I'd like a male, one seller told me Russian blue males and females have the same sized head? because i noticed males of normal cats seem to be bigger than the females? is this not the case with Russian blues?


----------



## Marcia (Dec 26, 2010)

I have never heard of these personalities being attributed to a Russian Blue. I volunteer at a huge local municipal shelter and we get MANY surrenders and I can honestly say that cats, whether pedigreed or not seem to have distinct personalities that have nothing to do with coat color. I have heard that Russian Blues have a certain color eyes and a "smile" that distinguishes them. I would visit the babies and see if you can determine their basic personality although this is really no indication of how they will be as adults.


----------



## squid01 (Jan 17, 2016)

Thanks because i have been ready different breeds have different personalities. 
like Russian blues tend to be more shy ? 
still trying to do some research


----------



## elber (Nov 6, 2015)

Have you seen Animal Planet's "Cats 101" video on the Russian Blue? You can view it here. It might have some useful info!


----------



## squid01 (Jan 17, 2016)

wow thanks Elber  really appreciate it. watching the video now


----------



## Nuliajuk (Oct 25, 2014)

Coat colour might have some impact on personality. 
When a Russian scientist tried to create more docile foxes for the fur farming industry, he inadvertently created dogs of a sort. The ears got floppy, the personality got more docile, and the coat colours became spotted with white, which of course made them useless for their intended purpose. This is probably why truly wild animals never come in piebald coat colours.


----------



## squid01 (Jan 17, 2016)

thanks Really appreciate it, btw how do you choose if a cat will be friendly when adult? how do you check its personality when still young?


----------



## catloverami (Jul 5, 2010)

I had a Russian Blue/Manx cross with a knobby tail (not amputated). He was a 4 mo. old foundling, friendly and doglike, got on great with my kids, had the typical silver tipped coat that gave him a beautiful silvery sheen and greenish eyes. Visited cat shows and talked to breeders and found out it was the Manx part of his personality that attracted me, that started my 18 yr. breeding of Manx. This was many years ago, and at that time RBs seemed to have a temperament problem and didn't show well. At recent shows tho, the breeders have improved the temperament a lot and the ones I've seen show beautifully and are the light grey colour that their standard prefers. In my years of breeding Manx, the RB/Manx was the only cat that ever bit me---was trying to get him into a carrier to take to the vet and he didn't want to go.
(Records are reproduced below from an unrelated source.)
(** * Revenue battle: webhook ledger, refund proration and totals endpoint

    A shallow embedding of the webhook handler (classification cache,
    contribution computation, paid / cancelled / refund handlers, event
    routing) and of the read-only totals endpoint, followed by the
    properties established about them.

    Modelling conventions.
    - A JavaScript number is [num]: an exact rational or [NaN].  Rounding
      and the infinities of IEEE doubles are outside the model.
    - Shopify identifiers (order, product and line item ids) are JSON
      integers; the property key or store key built from an integer is its
      decimal string, which is injective, so maps are keyed by [Z].
    - The key-value store is an explicit value [KV] threaded through every
      handler; a handler that may throw returns [Throw] together with the
      store as it stood when the exception was raised.
    - The store holds JavaScript values as they were written; its float
      increment is exact addition, and it refuses an increment that is not
      a number: the pipeline of [updateTotals] is then rejected and the
      handler throws.
    - A string is the sequence of bytes of its UTF-8 encoding.
    - A payload is typed; what the handlers do on a list field that cannot
      be run through is kept in two flags of [Payload].
    - The clock is one integer (seconds) per request.
    - String-to-number coercion ([Number], [parseMoney]) has already been
      applied to the numeric fields of a payload. *)

From Stdlib Require Import ZArith QArith Qminmax Lqa Ascii String.
From stdpp Require Import base gmap strings list sorting.

Local Open Scope Z_scope.
Local Open Scope string_scope.

(** ** JavaScript numbers *)

Inductive num : Type :=
  | Num (q : Q)
  | NaN.
Lemma heads_until_target txh hs : forall w,
  hs <> [] ->
  subscribed w = Some txh -> ticking w = None ->
  blockConfirmations (this w) = confirmations (this w) + Z.of_nat (List.length hs) ->
  NoDup (map (fun hr => number (fst hr)) hs) ->
  (forall hr, In hr hs -> includes (blockNumbers (this w)) (number (fst hr)) = false) ->
  timeout (this w) <= confirmationChecks (this w) \/
  confirmationChecks (this w) + Z.of_nat (List.length hs) < timeout (this w) ->
  effects_of (run (heads_with_receipt hs) w) =
  confirming_calls txh (confirmations (this w) + 1) (map snd hs) /\
  idle (world_of (run (heads_with_receipt hs) w)) /\
  confirmations (this (world_of (run (heads_with_receipt hs) w)))
  = blockConfirmations (this w).
Proof.
  induction hs as [| [h r] hs IH]; intros w Hne Hs Hk Hc Hd Hin Ht; [congruence |].
  unfold heads_with_receipt in *. cbn [map fst snd] in *.
  rewrite run_cons_effects, run_cons_world. cbn [deliver]. rewrite Hs.
  assert (Hh : includes (blockNumbers (this w)) (number h) = false)
    by (apply (Hin (h, r)); left; reflexivity).
  cbn [List.length] in Hc, Ht.
  destruct hs as [| hr' hs].
  - cbn [List.length] in Hc, Ht.
    rewrite head_confirms by (assumption || lia).
    rewrite !world_of_result, !effects_of_result. cbn.
    unfold idle. cbn. repeat split; [assumption | lia].
  - cbn [List.length] in Hc, Ht.
    rewrite head_counted by (assumption || lia).
    rewrite !world_of_result, !effects_of_result.
    inversion Hd as [| n l Hnotin Hd' E]; subst.
    match goal with
    | |- context [run _ ?w1] =>
        destruct (IH w1) as (E & I & C)
    end; try assumption; try discriminate.
    + cbn [this blockConfirmations confirmations List.length] in *. lia.
    + intros hr Hr. cbn [this blockNumbers]. rewrite includes_snoc.
      rewrite (Hin hr (or_intror Hr)). cbn [orb].
      apply Z.eqb_neq. intros Heq. apply Hnotin. rewrite <- Heq.
      change (In ((fun x : Block * Receipt => number (fst x)) hr)
                (map (fun x : Block * Receipt => number (fst x)) (hr' :: hs))).
      apply in_map, Hr.
    + cbn [this timeout confirmationChecks List.length] in *. lia.
    + cbn [this confirmations blockConfirmations] in *.
      split; [rewrite E; reflexivity | split; [exact I | exact C]].
Qed.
As to choosing a cat that will be friendly when adult? It's best to see and observe both the kittens parents. I've found in general purebred pedigree cats generally have a better and predictable temperament than domestics. The reason for this is that breeders are breeding for a stable calm, friendly, outgoing temperament, as that is what a show cat must have to do well in a noisy show hall with lots of people milling about. The cat that bites or scratches a judge deliberately will be passed over for ribbons leading to the judges' "finals" selection. Some show standards, such as TICA=The International Cat Assoc., state: _"Temperament must be unchallenging; any sign of definite challenge shall disqualify. The cat may exhibit fear, seek to flee, or generally complain aloud but may not threaten to harm. In accordance with Show Rules, ARTICLE SIXTEEN, the following shall be considered mandatory disqualifications: a cat that bites (216.9), a cat showing evidence of intent to deceive (216.10), ..." _


----------



## marie73 (Jul 12, 2006)

catloverami said:


> _a cat showing evidence of intent to deceive (216.10), ..." _


 All my cats: Disqualified. For everything.


----------



## catloverami (Jul 5, 2010)

My edit time ran out, but wanted to add.....

That it's been my experience that generaly purebred pedigreed cats registered in a reputable cat association (CFA=Cat Fanciers Assoc., or TICA=The International Cat Assoc.) have more stable predictable temperaments than Domestics. Breeders take a calm and stable temperament into consideration as a show cat to achieve titles of Champion or Grand Champion as a cat will not advance in their class if they bite or scratch a judge deliberately. Breeders prefer to breed cats that have achieved titles. 

Domestic kittens are the result of _unplanned breedings_ usually, by some outdoor romeo who may have aggressive tendencies. Generally speaking, Domestics do not have as stable a temperament as a pedigreed purebred, and have what I call an active "startle response" to new things, new situations, changes, new people, loud noises, etc. which is useful survival instinct if they are an outdoor cat. But often this can result in injury to someone holding on to such a cat if even a doorbell rings which can result in scratches or a bite as the cat tries to get away.

_How do you choose if a cat will be friendly when adult? _ You visit the breeder, preferably that has both the father and mother of the cat present. If they are both calm, friendly, outgoing, liked to be picked up, purring, then it's likely the kittens will be the same. Look at kittens that are at least 11-12 wks. of age as their personalities will be more developed by then. Sit on the floor for at least an hour and see which kittens approach you, are friendly, liked to be picked up without squirming, put on the back for tummy rubs, keep coming back to you for play or to sit on you. Make a second visit and if the same kitten comes back to you, that's your kitten. You will have the closest bond if you let the kitten choose you, rather than you choosing it. Try to be colour blind, and go for its temperament and qualities.


----------



## squid01 (Jan 17, 2016)

Wow thanks!! Really appreciate it


----------